A few months later, Rachel is performing a show at a small club in San Francisco. Afterwards, she exits and finds Amy waiting outside. The two girls kiss and admit how much they have missed each other. They later walk by the water near Golden Gate Bridge, and Amy tells Rachel she loves her. Rachel tells Amy she loves her too. The two of them kiss and embrace.

==Cast==
- Ruth Reynolds as Rachel
- Madeline Merritt as Amy
- Tom McCafferty as Frank
- Jake Parker as Jason
- Jennifer Barlow as Rachel's Mom

==Production==
Madeline Merritt originally read for the role of Rachel before being cast as Amy. Neither she nor Reynolds had portrayed a lesbian character on screen prior to this film, though Merritt had previously starred in a stage production of Boston Marriage while at university. Reynolds found that their experience on-set mirrored that of their characters, saying, "It was a challenge because we are considered straight, so it was kind of cool to find out how comfortable it was to be with someone of the same gender...even though its something that’s completely new. So aside from our characters, we discovered it in real life as well". The two women became friends during filming.
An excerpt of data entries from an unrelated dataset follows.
Lemma whereInPython_not_found_sentinel_witness :
  BOGUS = BOGUS
  /\ (@Returns Z 0 = Returns 0 \/ @Returns Z 0 = Aborts).
Proof.
  apply (whereInPython_not_found_sentinel realpath_plain false 1
           (running [threading]) registered stale
           {| exit := Returns 0; out := BOGUS;
              events := [Read_filename threading] |}).
  - reflexivity.
  - reflexivity.
  - discriminate.
Defined.

Lemma whereInPython_pypy_bytei_zero_witness :
  bytei (location_of true worker "/home/u/myapp/worker.py") = 0.
Proof.
  apply (whereInPython_pypy_bytei_zero realpath_plain 1
           (running [worker]) registered stale
           {| exit := Returns 1;
              out := location_of true worker "/home/u/myapp/worker.py";
              events := [Read_filename worker;
                         Asked_should_trace "/home/u/myapp/worker.py"] |});
    reflexivity.
Defined.

Lemma findMainPythonThread_order_independent_witness :
  findMainPythonThread native_thread
  = findMainPythonThread native_thread_reordered
  /\ findMainPythonThread_frame native_thread
     = findMainPythonThread_frame native_thread_reordered.
Proof.
  apply (findMainPythonThread_order_independent native_thread
           native_thread_reordered).
  - simpl. repeat constructor; simpl; intuition discriminate.
  - apply perm_swap.
Defined.


Lemma register_files_to_profile_null_iff_error_witness :
  (Py_NULL = Py_NULL
   <-> pyerr (PyErr_SetString (Process_start None)
                "Requires list or list-like object")
       <> None)
  /\ (Py_NULL = Py_NULL ->
      p_whereInPython
        (PyErr_SetString (Process_start None)
           "Requires list or list-like object")
      = p_whereInPython (Process_start None)).
Proof.
  apply (register_files_to_profile_null_iff_error (Process_start None)
           [PyNone; PyStr "/home/u/myapp"; PyBool true]);
    reflexivity.
Defined.

Lemma filter_stays_installed_witness :
  (forall args ret ps',
     register_files_to_profile registered args = Some (ret, ps') ->
     getInstance ps' <> None)
  /\ (forall stdout,
        getInstance (snd (fst (print_files_to_profile registered stdout)))
        = getInstance registered).
Proof.
  apply (filter_stays_installed registered). discriminate.
Defined.
(** ** Errors and net.Conn *)

(** A Go [error], identified by its message. *)
Inductive error : Type :=
  | mkError (msg : string).

(** [io.EOF] *)
Definition EOF : error := mkError "EOF".

(** What one call [c.Read(p)] leaves behind: the connection after the call,
    the contents of [p] after the call, and the two results [n] and [err]. *)
Record ReadResult (C : Type) : Type := mkReadResult {
  rr_conn : C;
  rr_buf : list byte;
  rr_n : Z;
  rr_err : option error
}.

Arguments mkReadResult {C} _ _ _ _.
Arguments rr_conn {C} _.
Arguments rr_buf {C} _.
Arguments rr_n {C} _.
Arguments rr_err {C} _.

(** What one call [c.Write(p)] leaves behind. *)
Record WriteResult (C : Type) : Type := mkWriteResult {
  wr_conn : C;
  wr_n : Z;
  wr_err : option error
}.

Arguments mkWriteResult {C} _ _ _.
Arguments wr_conn {C} _.
Arguments wr_n {C} _.
Arguments wr_err {C} _.

(** The part of interface [net.Conn] the package calls. *)
Class Conn (C : Type) : Type := {
  conn_Read : C -> list byte -> ReadResult C;
  conn_Write : C -> list byte -> WriteResult C;
  conn_Close : C -> C
}.

(** What [io.Reader] and package [net] promise of [Read] on a stream socket:
    - the callee cannot change the length of the caller's slice;
    - [0 <= n <= len(p)];
    - a read of zero bytes into a non-empty slice is reported as an error
      ([io.EOF] when the peer has closed). *)
Class StreamConn (C : Type) {K : Conn C} : Prop := {
  conn_Read_len :
    forall c p, length (rr_buf (conn_Read c p)) = length p;
  conn_Read_n :
    forall c p, 0 <= rr_n (conn_Read c p) <= Z.of_nat (length p);
  conn_Read_zero :
    forall c p, p <> [] -> rr_n (conn_Read c p) = 0 ->
                rr_err (conn_Read c p) <> None
}.

(** The outcome of a call that returns [(T, error)]. *)
Inductive result (A : Type) : Type :=
  | Ok (a : A)
  | Err (e : error).

Arguments Ok {A} _.
Arguments Err {A} _.

(** ** GPM *)

(** GPM connection *)
Record GPM (C : Type) : Type := mkGPM {
  gpm_c : C;
  gpm_tty : Z;
  gpm_pid : Z
}.

Arguments mkGPM {C} _ _ _.
Arguments gpm_c {C} _.
Arguments gpm_tty {C} _.
Arguments gpm_pid {C} _.

(** Struct sent via the socket after connecting *)
Record GPMConnect : Type := mkGPMConnect {
  EventMask : EventType;
  DefaultMask : EventType;
  MinMod : Z;
  MaxMod : Z
}.

Definition DefaultConf : GPMConnect := {|
  EventMask := uint16 (Z.lnot 0);
  DefaultMask := uint16 (Z.lnot 0);
  MinMod := 0;
  MaxMod := uint16 (Z.lnot 0)
|}.

(** The fields of a [GPMConnect] are of 16-bit unsigned types. *)
Definition GPMConnect_wf (conf : GPMConnect) : Prop :=
  is_uint16 (EventMask conf) /\ is_uint16 (DefaultMask conf) /\
  is_uint16 (MinMod conf) /\ is_uint16 (MaxMod conf).

Section Package.

(** [var nativeEndian binary.ByteOrder], as [init] has set it. *)
Variable nativeEndian : ByteOrder.

(** The sixteen bytes [NewGPM] builds in [gpmConnect] before it writes
    them, for the process id [pid] and the terminal [tty]. *)
Definition NewGPM_gpmConnect (conf : GPMConnect) (pid tty : Z)
    : option (list byte) :=
  let gpmConnect := make_bytes 16 in
  gpmConnect <- through_slice gpmConnect 0
                  (PutUint16 nativeEndian (uint16 (EventMask conf))) ;;
  gpmConnect <- through_slice gpmConnect 2
                  (PutUint16 nativeEndian (uint16 (DefaultMask conf))) ;;
  gpmConnect <- through_slice gpmConnect 4
                  (PutUint16 nativeEndian (MinMod conf)) ;;
  gpmConnect <- through_slice gpmConnect 6
                  (PutUint16 nativeEndian (MaxMod conf)) ;;
  gpmConnect <- through_slice gpmConnect 8
                  (PutUint32 nativeEndian (uint32 pid)) ;;
  gpmConnect <- through_slice gpmConnect 12
                  (PutUint32 nativeEndian (uint32 tty)) ;;
  Some gpmConnect.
Merritt recalled, "When Ruth and I had callbacks, we read together and we just clicked. The chemistry and connection were just there: it wasn't something we had to work at, we really played well off of each other from the start." Reynolds also relished the opportunity to play a musician.

==Critical response==
The Guest House received mixed reviews from critics. Writing for AfterEllen, Danielle Riendeau summed up her review by saying: "Guest House is largely a fun piece of fluff, with attractive leads and a fun premise, but the film is far, far too chatty for its own good. The writing is spotty, with a few clunky lines, and the final third dives far into melodramatic territory." However, she also noted the "fantastic chemistry between Reynolds and Merritt" and found the love scenes "decidedly hot". Dora Mortimer gave the film a negative review for Diva magazine and found that it lacked authenticity, saying: "If you're looking for a lesbian film – hunt elsewhere. This film's only claim to LGBT issues is having two very femmey members of the same sex feign interest in each other. It is written and directed by a man and it shows." Lauren Shiro of Curve magazine was much more positive, saying: "The Guest House is a cute, fun, and highly enjoyable movie. This is a perfect light-hearted, feel good movie for fun weekend entertainment."

Ruth Reynolds won the Rising Star Award at the Melbourne Independent Film Festival for her role in the film.

==Home media==
The Guest House is distributed by Wolfe Releasing in the United States, and by Peccadillo Pictures in the United Kingdom.